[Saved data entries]

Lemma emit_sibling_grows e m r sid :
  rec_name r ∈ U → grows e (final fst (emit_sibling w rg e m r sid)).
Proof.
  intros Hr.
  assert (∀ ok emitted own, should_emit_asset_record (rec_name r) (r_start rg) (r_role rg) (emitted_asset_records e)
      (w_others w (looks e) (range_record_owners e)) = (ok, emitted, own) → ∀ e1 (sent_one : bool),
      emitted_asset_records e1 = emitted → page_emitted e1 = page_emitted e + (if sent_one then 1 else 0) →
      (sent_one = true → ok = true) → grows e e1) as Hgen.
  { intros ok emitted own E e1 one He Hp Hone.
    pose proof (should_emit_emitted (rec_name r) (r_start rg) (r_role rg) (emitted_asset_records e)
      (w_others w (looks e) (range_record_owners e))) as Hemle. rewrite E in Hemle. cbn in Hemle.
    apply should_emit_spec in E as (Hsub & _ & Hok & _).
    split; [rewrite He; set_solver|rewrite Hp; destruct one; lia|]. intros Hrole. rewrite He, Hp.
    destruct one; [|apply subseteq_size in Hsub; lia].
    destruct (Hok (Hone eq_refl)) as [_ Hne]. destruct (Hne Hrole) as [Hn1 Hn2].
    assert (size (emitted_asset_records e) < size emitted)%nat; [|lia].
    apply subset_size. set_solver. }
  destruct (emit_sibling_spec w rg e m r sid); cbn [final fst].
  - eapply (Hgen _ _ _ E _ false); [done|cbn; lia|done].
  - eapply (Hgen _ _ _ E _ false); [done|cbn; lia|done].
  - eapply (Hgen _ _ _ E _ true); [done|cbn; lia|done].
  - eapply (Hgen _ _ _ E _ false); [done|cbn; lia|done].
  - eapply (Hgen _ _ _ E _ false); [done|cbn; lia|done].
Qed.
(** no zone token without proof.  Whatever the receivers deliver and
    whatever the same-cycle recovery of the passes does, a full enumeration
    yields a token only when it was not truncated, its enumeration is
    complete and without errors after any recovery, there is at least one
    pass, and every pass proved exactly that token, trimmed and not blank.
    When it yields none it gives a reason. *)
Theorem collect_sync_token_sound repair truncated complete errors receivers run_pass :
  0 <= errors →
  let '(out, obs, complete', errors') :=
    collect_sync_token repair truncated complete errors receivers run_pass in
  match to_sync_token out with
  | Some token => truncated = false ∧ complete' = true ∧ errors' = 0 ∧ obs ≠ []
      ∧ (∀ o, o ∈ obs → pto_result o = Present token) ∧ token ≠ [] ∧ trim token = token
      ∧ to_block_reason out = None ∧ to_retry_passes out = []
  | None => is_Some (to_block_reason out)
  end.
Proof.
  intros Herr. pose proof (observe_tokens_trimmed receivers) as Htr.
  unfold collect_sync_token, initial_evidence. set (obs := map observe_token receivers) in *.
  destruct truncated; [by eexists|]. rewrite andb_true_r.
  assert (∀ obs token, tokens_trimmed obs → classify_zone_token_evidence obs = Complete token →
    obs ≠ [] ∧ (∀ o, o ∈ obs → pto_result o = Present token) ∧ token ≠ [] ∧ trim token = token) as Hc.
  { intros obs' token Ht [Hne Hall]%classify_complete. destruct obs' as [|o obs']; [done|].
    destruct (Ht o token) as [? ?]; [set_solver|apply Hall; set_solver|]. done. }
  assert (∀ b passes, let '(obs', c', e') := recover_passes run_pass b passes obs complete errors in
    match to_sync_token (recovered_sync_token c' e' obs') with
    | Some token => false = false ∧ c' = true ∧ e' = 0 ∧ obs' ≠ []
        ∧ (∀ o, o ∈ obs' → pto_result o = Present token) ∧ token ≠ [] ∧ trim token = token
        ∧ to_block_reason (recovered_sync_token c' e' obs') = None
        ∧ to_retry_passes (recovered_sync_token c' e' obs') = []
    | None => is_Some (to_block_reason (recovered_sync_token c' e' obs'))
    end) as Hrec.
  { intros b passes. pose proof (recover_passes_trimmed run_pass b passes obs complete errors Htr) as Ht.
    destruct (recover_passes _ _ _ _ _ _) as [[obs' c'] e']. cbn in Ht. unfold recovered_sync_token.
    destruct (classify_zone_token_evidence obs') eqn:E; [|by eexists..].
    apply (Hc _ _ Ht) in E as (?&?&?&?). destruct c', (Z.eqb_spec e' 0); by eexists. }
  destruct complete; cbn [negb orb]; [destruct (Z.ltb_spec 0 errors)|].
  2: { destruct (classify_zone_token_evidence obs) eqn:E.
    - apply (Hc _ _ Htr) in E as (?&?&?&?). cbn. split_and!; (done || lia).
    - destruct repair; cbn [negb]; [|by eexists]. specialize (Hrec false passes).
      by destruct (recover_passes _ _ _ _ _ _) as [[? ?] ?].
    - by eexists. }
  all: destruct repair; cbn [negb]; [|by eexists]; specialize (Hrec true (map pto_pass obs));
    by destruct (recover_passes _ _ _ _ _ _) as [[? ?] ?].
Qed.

--

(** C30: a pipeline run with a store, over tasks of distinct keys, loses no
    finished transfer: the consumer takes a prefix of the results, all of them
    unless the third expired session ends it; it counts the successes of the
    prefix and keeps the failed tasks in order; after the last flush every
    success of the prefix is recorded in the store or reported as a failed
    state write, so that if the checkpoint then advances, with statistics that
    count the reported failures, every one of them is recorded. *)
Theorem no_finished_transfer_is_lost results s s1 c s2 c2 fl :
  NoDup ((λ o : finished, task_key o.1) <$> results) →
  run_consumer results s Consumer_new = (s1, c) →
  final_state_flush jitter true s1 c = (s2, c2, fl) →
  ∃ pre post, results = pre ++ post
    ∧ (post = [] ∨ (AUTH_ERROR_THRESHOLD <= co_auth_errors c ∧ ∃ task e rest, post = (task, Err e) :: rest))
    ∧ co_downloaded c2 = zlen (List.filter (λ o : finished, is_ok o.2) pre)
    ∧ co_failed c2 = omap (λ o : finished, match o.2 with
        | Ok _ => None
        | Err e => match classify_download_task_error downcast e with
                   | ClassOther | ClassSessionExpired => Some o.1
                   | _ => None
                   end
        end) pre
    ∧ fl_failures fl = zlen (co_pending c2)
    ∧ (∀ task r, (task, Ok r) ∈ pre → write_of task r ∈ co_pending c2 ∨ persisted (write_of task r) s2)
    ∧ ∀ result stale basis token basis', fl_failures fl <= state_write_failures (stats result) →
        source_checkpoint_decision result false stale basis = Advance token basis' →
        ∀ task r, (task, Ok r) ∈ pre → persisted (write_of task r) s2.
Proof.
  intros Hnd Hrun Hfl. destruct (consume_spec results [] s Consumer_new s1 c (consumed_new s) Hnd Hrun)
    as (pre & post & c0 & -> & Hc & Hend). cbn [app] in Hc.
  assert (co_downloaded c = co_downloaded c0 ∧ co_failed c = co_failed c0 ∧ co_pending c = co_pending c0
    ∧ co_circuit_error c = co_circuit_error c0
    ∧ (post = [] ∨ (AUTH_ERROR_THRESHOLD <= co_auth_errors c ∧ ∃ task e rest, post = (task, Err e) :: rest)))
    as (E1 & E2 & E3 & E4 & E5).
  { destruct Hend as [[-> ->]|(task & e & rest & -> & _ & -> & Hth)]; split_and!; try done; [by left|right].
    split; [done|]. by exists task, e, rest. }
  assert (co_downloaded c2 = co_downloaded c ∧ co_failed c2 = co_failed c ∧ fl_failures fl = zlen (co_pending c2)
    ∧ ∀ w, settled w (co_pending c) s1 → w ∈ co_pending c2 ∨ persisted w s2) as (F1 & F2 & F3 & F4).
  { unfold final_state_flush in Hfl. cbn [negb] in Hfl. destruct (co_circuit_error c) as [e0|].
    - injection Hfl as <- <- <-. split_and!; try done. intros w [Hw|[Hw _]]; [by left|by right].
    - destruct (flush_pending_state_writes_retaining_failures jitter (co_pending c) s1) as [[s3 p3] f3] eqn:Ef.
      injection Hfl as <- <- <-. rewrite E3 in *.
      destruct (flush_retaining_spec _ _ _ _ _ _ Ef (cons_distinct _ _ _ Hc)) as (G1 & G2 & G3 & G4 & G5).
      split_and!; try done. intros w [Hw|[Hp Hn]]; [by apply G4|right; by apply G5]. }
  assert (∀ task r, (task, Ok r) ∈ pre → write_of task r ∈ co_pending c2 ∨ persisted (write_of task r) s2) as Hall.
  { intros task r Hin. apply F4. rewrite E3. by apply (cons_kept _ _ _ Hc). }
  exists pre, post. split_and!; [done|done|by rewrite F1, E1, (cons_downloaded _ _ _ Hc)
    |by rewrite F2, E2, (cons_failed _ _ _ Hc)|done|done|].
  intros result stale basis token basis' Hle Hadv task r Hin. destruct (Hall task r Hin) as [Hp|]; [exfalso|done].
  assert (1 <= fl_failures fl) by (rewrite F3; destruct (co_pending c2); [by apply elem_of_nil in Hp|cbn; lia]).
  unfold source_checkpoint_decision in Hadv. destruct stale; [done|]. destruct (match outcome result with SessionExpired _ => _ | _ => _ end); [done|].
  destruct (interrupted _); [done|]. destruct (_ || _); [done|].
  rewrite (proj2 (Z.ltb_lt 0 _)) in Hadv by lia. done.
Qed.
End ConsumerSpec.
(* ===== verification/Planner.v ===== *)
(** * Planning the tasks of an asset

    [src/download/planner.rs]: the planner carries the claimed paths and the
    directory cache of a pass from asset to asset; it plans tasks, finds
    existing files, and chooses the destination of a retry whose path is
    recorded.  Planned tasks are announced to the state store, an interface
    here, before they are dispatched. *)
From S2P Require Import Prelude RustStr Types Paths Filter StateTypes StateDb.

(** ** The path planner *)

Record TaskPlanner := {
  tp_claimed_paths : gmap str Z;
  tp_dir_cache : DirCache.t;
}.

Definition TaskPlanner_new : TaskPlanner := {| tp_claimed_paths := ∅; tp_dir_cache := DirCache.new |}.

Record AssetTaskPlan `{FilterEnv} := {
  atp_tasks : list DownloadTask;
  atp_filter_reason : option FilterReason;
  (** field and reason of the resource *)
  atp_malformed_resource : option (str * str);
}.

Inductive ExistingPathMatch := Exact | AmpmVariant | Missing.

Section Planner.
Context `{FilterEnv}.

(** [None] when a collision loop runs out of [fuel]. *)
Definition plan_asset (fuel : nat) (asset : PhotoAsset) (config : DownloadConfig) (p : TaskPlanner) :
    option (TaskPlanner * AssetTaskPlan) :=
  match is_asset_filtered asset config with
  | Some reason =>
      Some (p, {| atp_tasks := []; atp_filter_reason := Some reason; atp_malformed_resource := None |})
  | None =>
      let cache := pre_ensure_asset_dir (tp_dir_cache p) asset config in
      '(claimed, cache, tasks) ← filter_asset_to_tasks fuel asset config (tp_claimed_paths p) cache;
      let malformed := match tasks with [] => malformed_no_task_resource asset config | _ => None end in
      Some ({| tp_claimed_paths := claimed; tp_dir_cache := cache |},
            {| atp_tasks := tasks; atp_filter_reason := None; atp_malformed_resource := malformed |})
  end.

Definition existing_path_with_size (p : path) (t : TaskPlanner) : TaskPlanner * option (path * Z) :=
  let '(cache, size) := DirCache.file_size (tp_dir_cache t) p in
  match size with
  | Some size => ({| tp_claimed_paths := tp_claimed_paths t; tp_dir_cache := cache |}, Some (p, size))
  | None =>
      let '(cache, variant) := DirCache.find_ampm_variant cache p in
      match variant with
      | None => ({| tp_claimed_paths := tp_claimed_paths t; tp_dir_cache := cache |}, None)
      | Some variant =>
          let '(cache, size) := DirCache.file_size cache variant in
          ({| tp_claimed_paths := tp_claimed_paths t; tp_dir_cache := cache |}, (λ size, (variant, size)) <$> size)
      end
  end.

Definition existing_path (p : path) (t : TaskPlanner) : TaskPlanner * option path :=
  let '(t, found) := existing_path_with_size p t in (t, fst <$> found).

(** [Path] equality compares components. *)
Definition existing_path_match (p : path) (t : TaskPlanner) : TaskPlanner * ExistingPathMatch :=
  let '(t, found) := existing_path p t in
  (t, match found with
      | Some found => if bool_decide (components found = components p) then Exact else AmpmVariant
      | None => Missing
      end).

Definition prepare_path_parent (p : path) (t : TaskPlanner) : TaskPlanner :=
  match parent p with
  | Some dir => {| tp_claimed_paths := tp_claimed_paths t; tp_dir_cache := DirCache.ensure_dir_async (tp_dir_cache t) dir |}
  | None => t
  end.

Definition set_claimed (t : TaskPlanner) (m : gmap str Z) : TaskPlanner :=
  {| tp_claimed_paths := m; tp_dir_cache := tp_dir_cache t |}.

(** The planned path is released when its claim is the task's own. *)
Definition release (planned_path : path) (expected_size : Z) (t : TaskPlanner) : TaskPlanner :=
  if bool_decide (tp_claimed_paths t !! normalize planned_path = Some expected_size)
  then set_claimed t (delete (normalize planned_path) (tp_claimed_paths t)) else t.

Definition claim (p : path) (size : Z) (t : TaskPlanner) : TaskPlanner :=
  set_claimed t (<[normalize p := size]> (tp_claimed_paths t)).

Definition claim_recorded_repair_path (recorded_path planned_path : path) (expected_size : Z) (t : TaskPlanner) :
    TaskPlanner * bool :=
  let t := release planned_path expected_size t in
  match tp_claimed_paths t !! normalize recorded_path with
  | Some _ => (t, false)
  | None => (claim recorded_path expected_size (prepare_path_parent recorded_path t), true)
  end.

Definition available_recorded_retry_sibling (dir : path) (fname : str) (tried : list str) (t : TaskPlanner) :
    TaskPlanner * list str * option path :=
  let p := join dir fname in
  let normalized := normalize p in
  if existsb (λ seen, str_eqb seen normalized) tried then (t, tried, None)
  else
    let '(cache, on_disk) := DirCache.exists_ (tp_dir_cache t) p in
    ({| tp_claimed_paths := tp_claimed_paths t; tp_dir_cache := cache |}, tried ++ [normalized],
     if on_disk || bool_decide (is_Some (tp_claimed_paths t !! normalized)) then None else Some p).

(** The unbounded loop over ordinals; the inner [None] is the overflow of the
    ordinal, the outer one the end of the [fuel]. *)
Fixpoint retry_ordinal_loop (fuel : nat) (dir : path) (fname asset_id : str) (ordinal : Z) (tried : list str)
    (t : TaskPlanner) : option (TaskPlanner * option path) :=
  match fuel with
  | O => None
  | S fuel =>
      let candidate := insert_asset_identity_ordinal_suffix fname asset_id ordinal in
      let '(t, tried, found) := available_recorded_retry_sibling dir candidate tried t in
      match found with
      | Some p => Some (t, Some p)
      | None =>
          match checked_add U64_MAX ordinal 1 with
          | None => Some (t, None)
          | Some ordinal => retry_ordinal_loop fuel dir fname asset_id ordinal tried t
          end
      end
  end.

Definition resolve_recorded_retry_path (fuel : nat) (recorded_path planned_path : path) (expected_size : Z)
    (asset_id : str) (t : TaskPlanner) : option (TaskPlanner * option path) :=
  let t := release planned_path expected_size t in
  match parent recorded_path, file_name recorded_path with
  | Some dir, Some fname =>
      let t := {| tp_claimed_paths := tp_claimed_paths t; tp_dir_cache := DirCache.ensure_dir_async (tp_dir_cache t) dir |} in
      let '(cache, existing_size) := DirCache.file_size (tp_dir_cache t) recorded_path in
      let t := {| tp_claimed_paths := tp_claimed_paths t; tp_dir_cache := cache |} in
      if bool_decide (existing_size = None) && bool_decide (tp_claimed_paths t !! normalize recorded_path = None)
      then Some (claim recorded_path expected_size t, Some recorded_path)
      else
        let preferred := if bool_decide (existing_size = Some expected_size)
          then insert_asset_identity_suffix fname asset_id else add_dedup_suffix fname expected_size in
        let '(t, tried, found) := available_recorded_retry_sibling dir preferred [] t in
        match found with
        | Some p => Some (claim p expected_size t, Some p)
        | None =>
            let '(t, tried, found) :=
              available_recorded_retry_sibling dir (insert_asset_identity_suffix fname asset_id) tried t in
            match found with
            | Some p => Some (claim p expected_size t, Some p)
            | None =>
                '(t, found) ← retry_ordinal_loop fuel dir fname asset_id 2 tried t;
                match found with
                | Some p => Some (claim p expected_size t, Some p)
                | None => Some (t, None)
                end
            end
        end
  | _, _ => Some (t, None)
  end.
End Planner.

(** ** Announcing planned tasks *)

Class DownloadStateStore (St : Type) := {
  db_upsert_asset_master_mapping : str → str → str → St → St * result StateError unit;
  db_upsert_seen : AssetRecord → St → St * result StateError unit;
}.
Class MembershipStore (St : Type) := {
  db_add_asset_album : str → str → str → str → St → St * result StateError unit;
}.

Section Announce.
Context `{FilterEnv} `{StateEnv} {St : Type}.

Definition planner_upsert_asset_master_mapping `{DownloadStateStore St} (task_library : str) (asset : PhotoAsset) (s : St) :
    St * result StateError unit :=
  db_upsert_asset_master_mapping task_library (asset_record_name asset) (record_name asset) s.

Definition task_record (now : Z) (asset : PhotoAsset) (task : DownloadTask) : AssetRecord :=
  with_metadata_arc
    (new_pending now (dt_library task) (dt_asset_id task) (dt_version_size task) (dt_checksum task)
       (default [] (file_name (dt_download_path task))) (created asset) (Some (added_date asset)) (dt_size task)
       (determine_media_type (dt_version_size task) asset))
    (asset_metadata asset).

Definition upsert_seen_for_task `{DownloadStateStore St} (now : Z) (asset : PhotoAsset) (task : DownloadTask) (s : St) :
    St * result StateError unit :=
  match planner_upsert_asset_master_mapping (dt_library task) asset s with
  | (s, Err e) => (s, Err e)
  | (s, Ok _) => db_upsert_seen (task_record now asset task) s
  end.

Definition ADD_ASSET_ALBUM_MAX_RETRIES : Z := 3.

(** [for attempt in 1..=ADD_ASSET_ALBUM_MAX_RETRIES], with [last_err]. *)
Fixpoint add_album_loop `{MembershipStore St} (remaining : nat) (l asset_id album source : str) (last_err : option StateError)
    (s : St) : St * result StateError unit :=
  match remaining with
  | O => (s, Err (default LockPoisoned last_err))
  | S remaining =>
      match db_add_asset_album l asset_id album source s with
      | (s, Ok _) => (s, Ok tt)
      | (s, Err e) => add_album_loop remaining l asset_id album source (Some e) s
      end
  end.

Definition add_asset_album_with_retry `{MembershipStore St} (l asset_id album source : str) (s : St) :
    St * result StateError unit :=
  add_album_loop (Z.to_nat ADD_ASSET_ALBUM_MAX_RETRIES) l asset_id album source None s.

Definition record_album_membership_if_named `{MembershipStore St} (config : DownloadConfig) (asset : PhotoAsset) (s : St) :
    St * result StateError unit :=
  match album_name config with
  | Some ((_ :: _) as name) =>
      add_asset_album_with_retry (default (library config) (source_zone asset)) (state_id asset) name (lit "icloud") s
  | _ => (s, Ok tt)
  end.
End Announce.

[Assignment] Provide solely the number of lines in the data that include the word "left".

[Response to the task] 2